[[ Information given open ]]
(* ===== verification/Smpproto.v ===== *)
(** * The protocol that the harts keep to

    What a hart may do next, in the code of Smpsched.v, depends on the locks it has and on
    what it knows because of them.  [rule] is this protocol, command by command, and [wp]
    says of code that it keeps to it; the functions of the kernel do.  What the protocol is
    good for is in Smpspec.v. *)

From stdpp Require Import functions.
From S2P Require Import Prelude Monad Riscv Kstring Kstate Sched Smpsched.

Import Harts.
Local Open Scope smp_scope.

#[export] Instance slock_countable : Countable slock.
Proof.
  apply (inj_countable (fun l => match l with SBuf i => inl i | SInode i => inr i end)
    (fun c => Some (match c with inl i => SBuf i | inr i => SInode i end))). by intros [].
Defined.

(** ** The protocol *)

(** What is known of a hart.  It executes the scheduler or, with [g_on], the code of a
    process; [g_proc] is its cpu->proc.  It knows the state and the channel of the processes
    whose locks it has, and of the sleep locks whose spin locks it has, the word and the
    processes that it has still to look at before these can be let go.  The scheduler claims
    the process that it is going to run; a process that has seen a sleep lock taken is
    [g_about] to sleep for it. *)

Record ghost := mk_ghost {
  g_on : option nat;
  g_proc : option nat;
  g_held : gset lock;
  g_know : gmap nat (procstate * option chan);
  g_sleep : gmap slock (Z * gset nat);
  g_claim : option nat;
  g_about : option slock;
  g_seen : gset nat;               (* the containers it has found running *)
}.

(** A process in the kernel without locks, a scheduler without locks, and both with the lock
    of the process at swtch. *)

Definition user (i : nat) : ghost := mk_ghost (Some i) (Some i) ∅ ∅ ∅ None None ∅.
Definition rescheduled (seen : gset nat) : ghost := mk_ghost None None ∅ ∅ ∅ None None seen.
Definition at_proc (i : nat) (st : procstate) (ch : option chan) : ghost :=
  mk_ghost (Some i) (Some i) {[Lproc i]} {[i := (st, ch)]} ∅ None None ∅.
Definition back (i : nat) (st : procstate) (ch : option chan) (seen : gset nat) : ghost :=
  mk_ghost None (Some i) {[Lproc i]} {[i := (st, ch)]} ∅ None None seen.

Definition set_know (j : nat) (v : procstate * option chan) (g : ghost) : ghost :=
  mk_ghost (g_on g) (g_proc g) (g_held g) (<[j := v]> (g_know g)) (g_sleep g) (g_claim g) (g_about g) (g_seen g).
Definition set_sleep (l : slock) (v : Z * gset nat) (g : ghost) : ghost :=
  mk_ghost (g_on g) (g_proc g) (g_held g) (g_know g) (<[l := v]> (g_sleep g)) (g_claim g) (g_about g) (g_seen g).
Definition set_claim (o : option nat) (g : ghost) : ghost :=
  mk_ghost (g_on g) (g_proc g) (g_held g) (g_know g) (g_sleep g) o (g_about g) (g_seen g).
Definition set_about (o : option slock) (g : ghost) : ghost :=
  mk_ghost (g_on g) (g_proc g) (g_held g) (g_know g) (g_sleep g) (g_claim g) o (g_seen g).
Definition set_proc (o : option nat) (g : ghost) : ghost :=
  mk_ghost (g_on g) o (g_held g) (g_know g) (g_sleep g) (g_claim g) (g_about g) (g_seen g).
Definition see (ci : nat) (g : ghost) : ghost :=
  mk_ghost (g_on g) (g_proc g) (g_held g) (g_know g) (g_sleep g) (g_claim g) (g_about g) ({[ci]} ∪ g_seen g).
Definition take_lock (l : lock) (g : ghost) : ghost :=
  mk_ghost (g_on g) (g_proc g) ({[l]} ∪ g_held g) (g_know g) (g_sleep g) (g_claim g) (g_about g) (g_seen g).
[[ Information given closed ]]
[[ Information given open ]]
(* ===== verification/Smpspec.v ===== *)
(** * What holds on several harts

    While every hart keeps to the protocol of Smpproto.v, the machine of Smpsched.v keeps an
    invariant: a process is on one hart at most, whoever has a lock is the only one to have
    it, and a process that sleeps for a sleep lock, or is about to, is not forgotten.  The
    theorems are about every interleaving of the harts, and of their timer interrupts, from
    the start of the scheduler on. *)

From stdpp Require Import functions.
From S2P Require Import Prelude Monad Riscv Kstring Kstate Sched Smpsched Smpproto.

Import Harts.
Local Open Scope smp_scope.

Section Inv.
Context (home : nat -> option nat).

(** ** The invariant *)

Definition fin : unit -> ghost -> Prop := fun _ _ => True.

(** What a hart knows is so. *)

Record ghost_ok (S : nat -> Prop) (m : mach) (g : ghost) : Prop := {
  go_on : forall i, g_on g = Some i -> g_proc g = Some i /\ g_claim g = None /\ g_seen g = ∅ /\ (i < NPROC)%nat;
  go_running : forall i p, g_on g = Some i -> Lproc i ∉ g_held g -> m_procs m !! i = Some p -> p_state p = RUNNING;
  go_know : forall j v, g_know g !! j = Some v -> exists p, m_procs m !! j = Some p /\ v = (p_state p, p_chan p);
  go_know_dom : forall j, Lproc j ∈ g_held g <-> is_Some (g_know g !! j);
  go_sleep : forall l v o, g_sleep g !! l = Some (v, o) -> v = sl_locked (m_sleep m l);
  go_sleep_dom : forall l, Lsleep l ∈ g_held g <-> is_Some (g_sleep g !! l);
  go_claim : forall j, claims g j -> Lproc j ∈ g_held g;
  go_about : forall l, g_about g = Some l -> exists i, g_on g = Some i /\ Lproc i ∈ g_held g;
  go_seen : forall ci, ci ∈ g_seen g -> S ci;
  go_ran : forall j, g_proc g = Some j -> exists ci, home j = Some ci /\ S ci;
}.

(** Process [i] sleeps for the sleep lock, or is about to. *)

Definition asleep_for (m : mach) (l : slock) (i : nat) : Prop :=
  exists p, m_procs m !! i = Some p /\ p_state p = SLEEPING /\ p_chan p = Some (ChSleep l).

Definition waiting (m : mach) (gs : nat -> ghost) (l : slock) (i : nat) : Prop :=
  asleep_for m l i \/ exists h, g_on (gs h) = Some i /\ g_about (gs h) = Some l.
[[ Information given closed ]]
[[ Information given open ]]
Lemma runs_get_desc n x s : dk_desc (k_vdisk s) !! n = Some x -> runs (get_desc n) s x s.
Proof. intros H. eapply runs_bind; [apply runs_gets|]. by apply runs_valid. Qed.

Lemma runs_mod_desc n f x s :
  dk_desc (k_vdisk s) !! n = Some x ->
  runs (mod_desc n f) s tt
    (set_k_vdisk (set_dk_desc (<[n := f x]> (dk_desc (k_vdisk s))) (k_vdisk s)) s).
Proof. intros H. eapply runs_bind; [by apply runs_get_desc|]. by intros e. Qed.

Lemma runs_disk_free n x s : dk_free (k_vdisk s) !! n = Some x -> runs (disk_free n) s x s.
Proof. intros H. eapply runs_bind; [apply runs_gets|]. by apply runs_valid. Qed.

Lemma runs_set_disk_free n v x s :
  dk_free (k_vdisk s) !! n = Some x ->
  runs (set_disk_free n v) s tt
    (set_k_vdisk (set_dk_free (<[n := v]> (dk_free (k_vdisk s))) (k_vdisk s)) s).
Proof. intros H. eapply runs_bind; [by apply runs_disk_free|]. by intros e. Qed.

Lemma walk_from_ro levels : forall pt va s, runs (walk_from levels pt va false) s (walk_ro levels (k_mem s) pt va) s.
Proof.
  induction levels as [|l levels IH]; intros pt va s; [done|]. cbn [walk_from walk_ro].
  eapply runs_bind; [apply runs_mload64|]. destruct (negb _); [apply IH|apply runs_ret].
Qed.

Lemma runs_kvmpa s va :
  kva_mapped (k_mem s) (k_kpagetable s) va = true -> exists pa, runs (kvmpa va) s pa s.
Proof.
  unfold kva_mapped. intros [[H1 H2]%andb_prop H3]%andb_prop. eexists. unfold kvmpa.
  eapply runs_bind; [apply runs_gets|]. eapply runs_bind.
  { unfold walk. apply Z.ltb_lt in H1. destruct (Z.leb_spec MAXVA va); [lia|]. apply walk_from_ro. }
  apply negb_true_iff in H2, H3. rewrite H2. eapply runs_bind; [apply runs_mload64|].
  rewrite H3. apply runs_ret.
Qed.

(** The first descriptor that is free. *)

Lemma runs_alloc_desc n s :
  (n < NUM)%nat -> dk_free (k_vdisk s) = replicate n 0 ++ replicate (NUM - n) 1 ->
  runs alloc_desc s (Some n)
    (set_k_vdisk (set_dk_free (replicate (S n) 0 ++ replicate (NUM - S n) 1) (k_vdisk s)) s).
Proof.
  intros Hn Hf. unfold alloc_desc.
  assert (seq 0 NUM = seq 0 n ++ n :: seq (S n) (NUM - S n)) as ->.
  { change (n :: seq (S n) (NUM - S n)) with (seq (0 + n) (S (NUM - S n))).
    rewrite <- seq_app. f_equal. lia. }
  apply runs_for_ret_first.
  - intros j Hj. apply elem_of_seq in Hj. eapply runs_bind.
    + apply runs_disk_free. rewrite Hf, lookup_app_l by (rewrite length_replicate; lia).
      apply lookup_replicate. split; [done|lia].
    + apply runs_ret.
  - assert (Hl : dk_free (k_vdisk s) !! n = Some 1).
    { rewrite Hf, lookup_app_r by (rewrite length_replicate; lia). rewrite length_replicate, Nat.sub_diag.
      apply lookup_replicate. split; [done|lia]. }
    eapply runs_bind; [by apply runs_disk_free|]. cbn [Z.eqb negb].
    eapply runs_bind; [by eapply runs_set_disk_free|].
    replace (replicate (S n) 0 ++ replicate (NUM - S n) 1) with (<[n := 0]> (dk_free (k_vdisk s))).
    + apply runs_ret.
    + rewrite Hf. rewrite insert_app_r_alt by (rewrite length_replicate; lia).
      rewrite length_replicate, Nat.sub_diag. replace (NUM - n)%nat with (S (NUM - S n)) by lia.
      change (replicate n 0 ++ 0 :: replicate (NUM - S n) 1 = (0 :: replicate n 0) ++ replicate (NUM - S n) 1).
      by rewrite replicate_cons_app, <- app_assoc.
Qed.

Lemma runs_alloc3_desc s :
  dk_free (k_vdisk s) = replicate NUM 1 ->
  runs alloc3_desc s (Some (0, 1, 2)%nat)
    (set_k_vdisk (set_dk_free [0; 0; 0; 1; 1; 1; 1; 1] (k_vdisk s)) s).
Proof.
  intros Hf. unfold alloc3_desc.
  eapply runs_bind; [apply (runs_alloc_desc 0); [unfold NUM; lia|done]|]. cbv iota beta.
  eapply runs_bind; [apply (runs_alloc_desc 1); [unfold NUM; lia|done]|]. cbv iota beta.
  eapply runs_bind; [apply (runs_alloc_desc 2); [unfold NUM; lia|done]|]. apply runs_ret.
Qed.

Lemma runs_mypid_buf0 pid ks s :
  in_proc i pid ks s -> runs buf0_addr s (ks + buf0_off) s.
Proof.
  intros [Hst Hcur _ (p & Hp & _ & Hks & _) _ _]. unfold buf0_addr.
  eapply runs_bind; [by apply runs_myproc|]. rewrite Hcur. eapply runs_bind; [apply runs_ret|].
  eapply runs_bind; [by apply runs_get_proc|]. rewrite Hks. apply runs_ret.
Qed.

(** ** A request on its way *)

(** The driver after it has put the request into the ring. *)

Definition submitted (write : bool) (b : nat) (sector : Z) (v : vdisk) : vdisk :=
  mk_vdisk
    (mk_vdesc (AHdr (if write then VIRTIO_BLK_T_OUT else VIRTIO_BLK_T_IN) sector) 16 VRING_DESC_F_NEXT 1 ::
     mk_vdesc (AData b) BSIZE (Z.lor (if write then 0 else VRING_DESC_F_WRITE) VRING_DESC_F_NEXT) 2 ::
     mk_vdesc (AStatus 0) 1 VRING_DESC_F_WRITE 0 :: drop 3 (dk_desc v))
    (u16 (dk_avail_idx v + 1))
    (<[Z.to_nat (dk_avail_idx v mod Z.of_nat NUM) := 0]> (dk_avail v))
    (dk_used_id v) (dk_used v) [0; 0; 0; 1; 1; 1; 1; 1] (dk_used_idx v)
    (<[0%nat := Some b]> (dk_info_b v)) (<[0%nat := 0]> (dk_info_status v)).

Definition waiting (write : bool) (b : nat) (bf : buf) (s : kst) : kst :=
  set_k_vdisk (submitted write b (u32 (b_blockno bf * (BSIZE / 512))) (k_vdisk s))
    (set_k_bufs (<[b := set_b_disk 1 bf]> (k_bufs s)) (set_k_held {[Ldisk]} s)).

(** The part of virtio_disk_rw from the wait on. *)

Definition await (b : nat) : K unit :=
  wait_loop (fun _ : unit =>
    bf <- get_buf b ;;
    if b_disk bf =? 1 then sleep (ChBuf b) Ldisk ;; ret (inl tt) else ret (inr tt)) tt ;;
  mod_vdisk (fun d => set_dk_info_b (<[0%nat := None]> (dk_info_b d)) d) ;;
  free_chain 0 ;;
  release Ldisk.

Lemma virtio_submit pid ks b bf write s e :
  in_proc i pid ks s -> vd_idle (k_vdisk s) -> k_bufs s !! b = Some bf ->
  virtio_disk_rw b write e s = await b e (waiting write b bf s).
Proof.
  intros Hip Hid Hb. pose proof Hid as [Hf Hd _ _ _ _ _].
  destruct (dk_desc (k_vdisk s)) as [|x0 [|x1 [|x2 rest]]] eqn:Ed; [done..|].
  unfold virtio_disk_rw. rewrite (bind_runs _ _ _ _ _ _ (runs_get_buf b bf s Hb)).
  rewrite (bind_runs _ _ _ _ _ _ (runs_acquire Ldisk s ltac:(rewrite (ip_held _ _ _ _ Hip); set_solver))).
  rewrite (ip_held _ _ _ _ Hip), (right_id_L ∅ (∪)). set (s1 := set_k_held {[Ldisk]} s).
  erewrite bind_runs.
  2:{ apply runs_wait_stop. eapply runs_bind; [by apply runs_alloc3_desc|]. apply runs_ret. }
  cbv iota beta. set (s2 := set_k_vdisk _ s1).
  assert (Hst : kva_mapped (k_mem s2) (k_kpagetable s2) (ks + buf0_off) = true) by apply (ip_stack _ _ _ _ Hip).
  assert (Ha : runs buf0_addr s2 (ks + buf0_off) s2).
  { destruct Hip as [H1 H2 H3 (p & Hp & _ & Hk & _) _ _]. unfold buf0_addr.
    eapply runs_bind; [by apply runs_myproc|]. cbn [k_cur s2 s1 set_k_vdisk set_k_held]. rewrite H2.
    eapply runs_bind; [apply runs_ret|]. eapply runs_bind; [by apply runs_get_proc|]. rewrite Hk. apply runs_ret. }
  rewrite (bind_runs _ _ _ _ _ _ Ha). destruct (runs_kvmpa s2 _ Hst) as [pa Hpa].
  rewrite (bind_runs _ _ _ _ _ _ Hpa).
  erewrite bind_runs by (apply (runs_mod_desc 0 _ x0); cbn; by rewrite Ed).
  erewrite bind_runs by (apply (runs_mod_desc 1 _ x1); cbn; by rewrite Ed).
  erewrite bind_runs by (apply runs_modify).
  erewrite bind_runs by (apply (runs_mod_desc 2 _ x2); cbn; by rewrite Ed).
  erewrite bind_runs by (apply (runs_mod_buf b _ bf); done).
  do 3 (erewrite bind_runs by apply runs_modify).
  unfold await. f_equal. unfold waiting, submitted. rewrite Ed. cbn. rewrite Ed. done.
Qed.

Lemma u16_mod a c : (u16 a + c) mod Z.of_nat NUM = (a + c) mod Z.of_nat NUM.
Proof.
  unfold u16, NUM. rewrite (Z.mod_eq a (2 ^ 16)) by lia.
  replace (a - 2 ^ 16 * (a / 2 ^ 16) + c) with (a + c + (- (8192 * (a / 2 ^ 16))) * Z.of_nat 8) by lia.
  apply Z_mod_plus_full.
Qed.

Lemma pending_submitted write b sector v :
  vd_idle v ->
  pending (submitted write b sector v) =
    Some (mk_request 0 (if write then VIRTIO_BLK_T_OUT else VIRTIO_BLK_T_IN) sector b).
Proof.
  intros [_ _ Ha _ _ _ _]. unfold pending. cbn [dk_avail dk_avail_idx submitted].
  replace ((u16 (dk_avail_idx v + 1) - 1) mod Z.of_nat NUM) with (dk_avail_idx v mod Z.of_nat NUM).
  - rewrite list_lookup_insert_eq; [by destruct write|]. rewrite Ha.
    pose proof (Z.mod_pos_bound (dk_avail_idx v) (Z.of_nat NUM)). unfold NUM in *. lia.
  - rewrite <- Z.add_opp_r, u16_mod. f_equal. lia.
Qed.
[[ Information given closed ]]
### Problem requirements
Among the records above, repeat exactly the line with "Kstate Sched Smpsched.", the line with "Definition back (i", and every line in between, and only those.

### Reply to the task
From S2P Require Import Prelude Monad Riscv Kstring Kstate Sched Smpsched.

Import Harts.
Local Open Scope smp_scope.

#[export] Instance slock_countable : Countable slock.
Proof.
  apply (inj_countable (fun l => match l with SBuf i => inl i | SInode i => inr i end)
    (fun c => Some (match c with inl i => SBuf i | inr i => SInode i end))). by intros [].
Defined.

(** ** The protocol *)

(** What is known of a hart.  It executes the scheduler or, with [g_on], the code of a
    process; [g_proc] is its cpu->proc.  It knows the state and the channel of the processes
    whose locks it has, and of the sleep locks whose spin locks it has, the word and the
    processes that it has still to look at before these can be let go.  The scheduler claims
    the process that it is going to run; a process that has seen a sleep lock taken is
    [g_about] to sleep for it. *)

Record ghost := mk_ghost {
  g_on : option nat;
  g_proc : option nat;
  g_held : gset lock;
  g_know : gmap nat (procstate * option chan);
  g_sleep : gmap slock (Z * gset nat);
  g_claim : option nat;
  g_about : option slock;
  g_seen : gset nat;               (* the containers it has found running *)
}.

(** A process in the kernel without locks, a scheduler without locks, and both with the lock
    of the process at swtch. *)

Definition user (i : nat) : ghost := mk_ghost (Some i) (Some i) ∅ ∅ ∅ None None ∅.
Definition rescheduled (seen : gset nat) : ghost := mk_ghost None None ∅ ∅ ∅ None None seen.
Definition at_proc (i : nat) (st : procstate) (ch : option chan) : ghost :=
  mk_ghost (Some i) (Some i) {[Lproc i]} {[i := (st, ch)]} ∅ None None ∅.
Definition back (i : nat) (st : procstate) (ch : option chan) (seen : gset nat) : ghost :=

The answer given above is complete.